Collected data entries
○ ○ ○ ○ ○

(** ** Database privileges and passwords *)

(** every entry of an accepted privilege list is, up to case and white space,
    one of the per-database privileges of the table; in particular none is a
    grant option, a proxy right, or one of the global rights FILE, SUPER,
    PROCESS, RELOAD, SHUTDOWN, CREATE USER. *)
Theorem DBPrivileges_allowed (s : string) :
  DBPrivileges s = nil_error →
  Forall (λ p, norm_privilege p ∈ dbPrivileges) (split "," s) ∧
  Forall (λ p, norm_privilege p ∉
    ["GRANT OPTION"; "PROXY"; "FILE"; "SUPER"; "PROCESS"; "RELOAD"; "SHUTDOWN"; "CREATE USER"; ""])
    (split "," s).
Proof.
  unfold DBPrivileges. intros H. case_hyp H; [done|]. case_hyp H; [done|].
  assert (HF : Forall (λ p, norm_privilege p ∈ dbPrivileges) (split "," s)).
  { apply Forall_forall. intros p Hp. apply list_elem_of_In in Hp.
    pose proof (List.find_none _ _ E0 p Hp) as Hn. cbv beta in Hn. bool_hyps. by apply str_in_spec. }
  split; [done|]. apply (Forall_impl _ _ _ HF). intros p Hin Hbad.
  assert (Hd : Forall (λ x, x ∉ ["GRANT OPTION"; "PROXY"; "FILE"; "SUPER"; "PROCESS"; "RELOAD";
                                 "SHUTDOWN"; "CREATE USER"; ""]) dbPrivileges).
  { apply (bool_decide_unpack _). by vm_compute. }
  rewrite Forall_forall in Hd. by apply (Hd _ Hin).
Qed.

Lemma DBPrivileges_allowed_witness :
  DBPrivileges "select,  Create   View" = nil_error ∧
  Forall (λ p, norm_privilege p ∈ dbPrivileges) (split "," "select,  Create   View").
Proof. split; [reflexivity|]. apply DBPrivileges_allowed. reflexivity. Defined.

(** An accepted password has no backslash, so its bytes read the same under the
    SQL literal syntax with and without backslash escapes. *)
Lemma DBPassword_ok (s : string) :
  DBPassword s = nil_error →
  8 ≤ len s ≤ 128 ∧ str_all (λ c, negb (Ascii.eqb c BS)) s = true ∧
  str_all (λ c, 31 <? code c) s = true.
Proof.
  unfold DBPassword. intros H. case_hyp H; [done|]. case_hyp H; [done|]. bool_hyps.
  split; [lia|]. split; revert E0; apply str_all_impl, cls_incl_spec; by vm_compute.
Qed.

(** in an accepted proxy URL of the form scheme://host:digits/path the digits
    denote a TCP port: the last colon of the string is the one before them. *)
Theorem ProxyPassURL_port (scheme host d p : string) (n : Z) :
  scheme ∈ ["http"; "https"] → no_chr ":" host = true →
  str_all is_digit d = true → no_chr ":" p = true → p = "" ∨ is_rooted p = true →
  atoi d = (n, true) →
  ProxyPassURL (scheme +:+ "://" +:+ host +:+ String ":" (d +:+ p)) = nil_error →
  1 ≤ n ≤ 65535.
Proof.
  intros Hs Hh Hd Hp Hr Hn. unfold ProxyPassURL. intros H. case_hyp H; [done|].
  assert (Hdc : ∀ c, is_digit c = false → no_chr c d = true).
  { intros c Hc. revert Hd. apply str_all_impl. intros x Hx. apply negb_true_iff.
    destruct (Ascii.eqb_spec x c); congruence. }
  rewrite <- !app_assoc_s, last_index_app in H
    by (unfold no_chr in *; rewrite str_all_app, Hp, andb_true_r; by apply Hdc).
  set (pre := (scheme +:+ "://") +:+ host) in *. cbn [idx] in H.
  assert (Hi : idx (index_sub (pre +:+ String ":" (d +:+ p)) "//") = Z.of_nat (String.length scheme) + 1
               ∧ Z.of_nat (String.length pre) = Z.of_nat (String.length scheme) + 3 + Z.of_nat (String.length host)).
  { subst pre. rewrite !app_assoc_s, !length_app_s.
    apply elem_of_cons in Hs as [->|Hs]; [|apply elem_of_cons in Hs as [->|Hs];
      [|by apply elem_of_nil in Hs]]; (split; [|simpl; lia]).
    all: destruct host; reflexivity. }
  destruct Hi as [Hi Hl]. rewrite Hi in H.
  replace (Z.of_nat (String.length scheme) + 1 + 1 <? Z.of_nat (String.length pre)) with true in H
    by (symmetry; apply Z.ltb_lt; lia).
  replace (Z.to_nat (Z.of_nat (String.length pre) + 1)) with (String.length (pre +:+ ":")) in H
    by (rewrite length_app_s; simpl; lia).
  replace (pre +:+ String ":" (d +:+ p)) with ((pre +:+ ":") +:+ (d +:+ p)) in H
    by (by rewrite app_assoc_s).
  rewrite str_drop_app in H.
  assert (Hrest : match index_chr "/" (d +:+ p) with
                  | Some j => str_take j (d +:+ p) | None => d +:+ p end = d).
  { destruct Hr as [->|Hr].
    - rewrite app_nil_r, index_chr_none by by apply Hdc. done.
    - apply prefix_spec in Hr as (r & ->). change ("/" +:+ r) with (String "/" r).
      rewrite index_chr_app by by apply Hdc. apply str_take_app. }
  rewrite Hrest, Hn in H. case_hyp H; [done|]. cbn [andb] in *. bool_hyps. lia.
Qed.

○ ○ ○ ○ ○

Please return every line of the records that contains the word "SHUTDOWN".

    PROCESS, RELOAD, SHUTDOWN, CREATE USER. *)
    ["GRANT OPTION"; "PROXY"; "FILE"; "SUPER"; "PROCESS"; "RELOAD"; "SHUTDOWN"; "CREATE USER"; ""])
                                 "SHUTDOWN"; "CREATE USER"; ""]) dbPrivileges).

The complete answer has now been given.